**Records provided:**
* * * *

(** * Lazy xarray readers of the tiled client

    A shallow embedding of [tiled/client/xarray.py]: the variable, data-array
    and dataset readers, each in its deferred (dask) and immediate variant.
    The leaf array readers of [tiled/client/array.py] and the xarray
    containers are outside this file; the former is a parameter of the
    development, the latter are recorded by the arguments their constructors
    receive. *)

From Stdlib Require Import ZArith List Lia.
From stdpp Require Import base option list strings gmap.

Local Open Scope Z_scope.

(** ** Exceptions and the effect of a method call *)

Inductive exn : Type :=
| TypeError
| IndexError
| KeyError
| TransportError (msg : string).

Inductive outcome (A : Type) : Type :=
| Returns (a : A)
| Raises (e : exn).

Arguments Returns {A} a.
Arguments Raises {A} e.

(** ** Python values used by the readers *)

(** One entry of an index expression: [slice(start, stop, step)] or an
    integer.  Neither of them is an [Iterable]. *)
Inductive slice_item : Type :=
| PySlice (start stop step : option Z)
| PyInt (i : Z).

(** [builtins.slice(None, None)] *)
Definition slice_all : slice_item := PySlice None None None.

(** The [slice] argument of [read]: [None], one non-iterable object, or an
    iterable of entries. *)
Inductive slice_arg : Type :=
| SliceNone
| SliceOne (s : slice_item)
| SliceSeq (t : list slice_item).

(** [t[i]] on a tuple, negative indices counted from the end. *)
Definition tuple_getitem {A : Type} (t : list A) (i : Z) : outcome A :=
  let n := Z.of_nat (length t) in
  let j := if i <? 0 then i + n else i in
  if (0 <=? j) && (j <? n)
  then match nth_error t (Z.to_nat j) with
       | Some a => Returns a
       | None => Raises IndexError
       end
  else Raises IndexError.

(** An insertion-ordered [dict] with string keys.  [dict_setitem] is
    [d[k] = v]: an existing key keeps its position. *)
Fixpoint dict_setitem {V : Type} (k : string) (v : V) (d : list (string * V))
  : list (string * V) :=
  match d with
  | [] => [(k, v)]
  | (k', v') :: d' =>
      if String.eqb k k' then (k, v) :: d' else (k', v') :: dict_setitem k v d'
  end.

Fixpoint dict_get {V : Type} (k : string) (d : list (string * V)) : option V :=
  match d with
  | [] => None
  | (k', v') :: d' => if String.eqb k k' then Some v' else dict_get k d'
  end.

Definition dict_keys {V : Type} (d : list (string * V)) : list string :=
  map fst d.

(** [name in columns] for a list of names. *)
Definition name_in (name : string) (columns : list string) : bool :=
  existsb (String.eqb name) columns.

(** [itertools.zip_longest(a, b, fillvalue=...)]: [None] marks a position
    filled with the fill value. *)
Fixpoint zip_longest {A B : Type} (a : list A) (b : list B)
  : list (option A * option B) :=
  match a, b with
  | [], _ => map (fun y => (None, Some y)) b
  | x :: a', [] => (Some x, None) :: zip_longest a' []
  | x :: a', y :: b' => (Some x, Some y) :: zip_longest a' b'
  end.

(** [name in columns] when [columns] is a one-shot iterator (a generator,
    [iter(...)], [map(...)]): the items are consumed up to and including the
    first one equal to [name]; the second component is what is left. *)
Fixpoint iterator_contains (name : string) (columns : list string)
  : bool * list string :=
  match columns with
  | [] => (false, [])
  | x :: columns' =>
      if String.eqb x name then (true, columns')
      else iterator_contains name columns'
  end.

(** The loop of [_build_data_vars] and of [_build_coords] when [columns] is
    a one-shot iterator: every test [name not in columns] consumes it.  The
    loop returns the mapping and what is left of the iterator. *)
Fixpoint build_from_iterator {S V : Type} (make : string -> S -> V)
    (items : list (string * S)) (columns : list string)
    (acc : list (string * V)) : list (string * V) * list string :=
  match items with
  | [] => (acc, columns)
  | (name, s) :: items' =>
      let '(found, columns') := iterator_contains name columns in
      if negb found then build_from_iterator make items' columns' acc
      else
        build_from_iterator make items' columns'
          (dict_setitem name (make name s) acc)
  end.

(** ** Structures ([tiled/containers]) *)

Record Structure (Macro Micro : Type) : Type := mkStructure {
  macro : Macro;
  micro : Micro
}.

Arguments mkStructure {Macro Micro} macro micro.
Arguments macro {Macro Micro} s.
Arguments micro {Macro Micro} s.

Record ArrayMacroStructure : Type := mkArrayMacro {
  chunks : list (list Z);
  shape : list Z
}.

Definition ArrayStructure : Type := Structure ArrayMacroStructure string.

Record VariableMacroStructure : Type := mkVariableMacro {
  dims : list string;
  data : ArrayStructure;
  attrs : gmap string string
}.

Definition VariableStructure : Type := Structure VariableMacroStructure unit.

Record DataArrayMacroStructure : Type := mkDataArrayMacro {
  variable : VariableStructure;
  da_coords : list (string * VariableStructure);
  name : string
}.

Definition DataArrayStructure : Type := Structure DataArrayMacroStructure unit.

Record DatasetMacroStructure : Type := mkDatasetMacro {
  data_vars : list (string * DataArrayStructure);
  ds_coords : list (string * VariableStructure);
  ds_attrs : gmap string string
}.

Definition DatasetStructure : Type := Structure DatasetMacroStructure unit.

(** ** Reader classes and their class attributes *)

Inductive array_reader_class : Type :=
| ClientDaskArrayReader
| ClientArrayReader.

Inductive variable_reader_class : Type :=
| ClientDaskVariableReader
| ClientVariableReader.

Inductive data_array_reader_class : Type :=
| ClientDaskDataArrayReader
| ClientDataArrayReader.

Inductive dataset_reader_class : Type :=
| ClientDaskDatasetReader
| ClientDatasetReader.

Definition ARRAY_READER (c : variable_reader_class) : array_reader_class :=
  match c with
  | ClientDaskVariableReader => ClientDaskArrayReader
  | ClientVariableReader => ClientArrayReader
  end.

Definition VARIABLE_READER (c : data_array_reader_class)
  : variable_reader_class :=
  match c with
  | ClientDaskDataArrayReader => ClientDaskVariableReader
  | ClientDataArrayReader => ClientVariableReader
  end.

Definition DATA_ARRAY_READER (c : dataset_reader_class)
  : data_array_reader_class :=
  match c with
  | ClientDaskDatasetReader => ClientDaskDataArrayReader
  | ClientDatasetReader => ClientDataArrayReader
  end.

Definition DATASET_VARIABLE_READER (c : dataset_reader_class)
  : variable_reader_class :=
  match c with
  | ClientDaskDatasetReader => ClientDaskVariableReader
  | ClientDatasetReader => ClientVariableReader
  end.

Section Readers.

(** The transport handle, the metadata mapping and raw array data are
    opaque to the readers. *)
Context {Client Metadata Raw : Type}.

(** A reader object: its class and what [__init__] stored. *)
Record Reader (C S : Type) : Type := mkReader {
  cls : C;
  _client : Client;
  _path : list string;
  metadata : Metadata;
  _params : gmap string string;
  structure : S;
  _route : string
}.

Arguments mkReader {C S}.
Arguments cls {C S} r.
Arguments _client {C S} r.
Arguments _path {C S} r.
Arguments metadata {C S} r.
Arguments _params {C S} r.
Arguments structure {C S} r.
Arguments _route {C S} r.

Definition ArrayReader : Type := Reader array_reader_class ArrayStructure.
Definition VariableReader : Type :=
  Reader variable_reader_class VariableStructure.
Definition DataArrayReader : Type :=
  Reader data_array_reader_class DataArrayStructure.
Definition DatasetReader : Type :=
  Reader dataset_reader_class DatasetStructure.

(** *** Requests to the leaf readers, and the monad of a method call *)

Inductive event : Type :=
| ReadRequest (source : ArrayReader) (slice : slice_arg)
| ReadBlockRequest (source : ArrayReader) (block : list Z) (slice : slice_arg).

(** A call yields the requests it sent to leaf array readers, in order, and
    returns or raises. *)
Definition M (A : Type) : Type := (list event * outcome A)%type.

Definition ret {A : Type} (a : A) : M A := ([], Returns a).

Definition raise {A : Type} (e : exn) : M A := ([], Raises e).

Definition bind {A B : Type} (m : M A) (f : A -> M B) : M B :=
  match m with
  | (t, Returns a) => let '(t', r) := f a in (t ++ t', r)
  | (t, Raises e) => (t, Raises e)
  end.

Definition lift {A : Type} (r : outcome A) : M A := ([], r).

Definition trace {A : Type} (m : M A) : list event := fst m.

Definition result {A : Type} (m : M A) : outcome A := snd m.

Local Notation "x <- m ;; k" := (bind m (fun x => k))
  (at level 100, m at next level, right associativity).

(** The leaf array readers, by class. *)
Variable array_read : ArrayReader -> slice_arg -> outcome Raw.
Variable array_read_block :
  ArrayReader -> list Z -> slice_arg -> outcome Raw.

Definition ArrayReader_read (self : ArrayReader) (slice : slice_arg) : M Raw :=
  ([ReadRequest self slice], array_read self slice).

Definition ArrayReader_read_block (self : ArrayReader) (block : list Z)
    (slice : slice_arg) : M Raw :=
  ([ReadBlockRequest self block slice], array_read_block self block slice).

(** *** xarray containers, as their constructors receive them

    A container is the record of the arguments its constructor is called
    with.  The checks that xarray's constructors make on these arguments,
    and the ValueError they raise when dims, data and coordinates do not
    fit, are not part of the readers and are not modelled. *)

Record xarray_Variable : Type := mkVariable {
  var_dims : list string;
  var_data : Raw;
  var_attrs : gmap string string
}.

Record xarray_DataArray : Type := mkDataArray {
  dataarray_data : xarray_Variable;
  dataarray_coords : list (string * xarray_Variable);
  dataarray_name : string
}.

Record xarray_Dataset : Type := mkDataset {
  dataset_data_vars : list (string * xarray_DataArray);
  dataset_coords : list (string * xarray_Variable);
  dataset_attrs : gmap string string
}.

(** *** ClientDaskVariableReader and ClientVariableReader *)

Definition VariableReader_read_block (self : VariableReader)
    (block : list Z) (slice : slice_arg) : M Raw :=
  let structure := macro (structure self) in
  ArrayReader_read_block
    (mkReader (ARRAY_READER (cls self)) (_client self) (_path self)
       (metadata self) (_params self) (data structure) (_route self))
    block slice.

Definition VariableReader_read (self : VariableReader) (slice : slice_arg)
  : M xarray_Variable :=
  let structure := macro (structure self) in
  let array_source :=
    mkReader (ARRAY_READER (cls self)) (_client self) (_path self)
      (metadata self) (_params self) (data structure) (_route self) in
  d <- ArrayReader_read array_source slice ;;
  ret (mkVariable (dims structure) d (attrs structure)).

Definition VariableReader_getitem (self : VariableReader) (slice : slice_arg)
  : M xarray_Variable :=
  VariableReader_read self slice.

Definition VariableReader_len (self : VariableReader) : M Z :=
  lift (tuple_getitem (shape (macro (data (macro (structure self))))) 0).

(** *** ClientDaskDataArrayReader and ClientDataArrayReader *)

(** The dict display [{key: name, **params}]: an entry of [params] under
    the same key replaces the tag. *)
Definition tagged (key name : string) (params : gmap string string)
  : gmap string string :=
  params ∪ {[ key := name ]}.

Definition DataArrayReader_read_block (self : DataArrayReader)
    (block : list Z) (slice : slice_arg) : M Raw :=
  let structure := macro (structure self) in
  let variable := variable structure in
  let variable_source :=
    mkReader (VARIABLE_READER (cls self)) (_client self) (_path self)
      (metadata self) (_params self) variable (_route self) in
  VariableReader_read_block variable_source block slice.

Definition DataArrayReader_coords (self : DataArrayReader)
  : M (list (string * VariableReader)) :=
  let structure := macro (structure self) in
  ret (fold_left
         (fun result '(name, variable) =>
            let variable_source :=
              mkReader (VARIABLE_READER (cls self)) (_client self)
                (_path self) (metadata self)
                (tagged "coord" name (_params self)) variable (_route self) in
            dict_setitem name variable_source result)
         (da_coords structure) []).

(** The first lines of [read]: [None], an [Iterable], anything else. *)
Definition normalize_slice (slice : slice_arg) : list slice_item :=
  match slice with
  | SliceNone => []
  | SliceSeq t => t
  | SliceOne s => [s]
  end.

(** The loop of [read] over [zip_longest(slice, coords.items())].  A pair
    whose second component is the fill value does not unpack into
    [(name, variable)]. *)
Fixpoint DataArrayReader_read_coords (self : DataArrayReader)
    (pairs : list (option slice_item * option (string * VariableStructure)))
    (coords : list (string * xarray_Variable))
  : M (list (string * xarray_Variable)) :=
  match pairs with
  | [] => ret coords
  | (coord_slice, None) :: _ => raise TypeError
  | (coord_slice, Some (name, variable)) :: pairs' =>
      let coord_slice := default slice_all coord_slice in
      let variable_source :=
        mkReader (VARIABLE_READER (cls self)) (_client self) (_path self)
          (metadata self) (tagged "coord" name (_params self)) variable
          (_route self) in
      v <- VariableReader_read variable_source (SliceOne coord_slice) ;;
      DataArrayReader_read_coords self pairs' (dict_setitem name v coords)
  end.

* * * *

Up to and including the line with "The leaf array readers of", please return the records exactly, beginning from their first line.

(** * Lazy xarray readers of the tiled client

    A shallow embedding of [tiled/client/xarray.py]: the variable, data-array
    and dataset readers, each in its deferred (dask) and immediate variant.
    The leaf array readers of [tiled/client/array.py] and the xarray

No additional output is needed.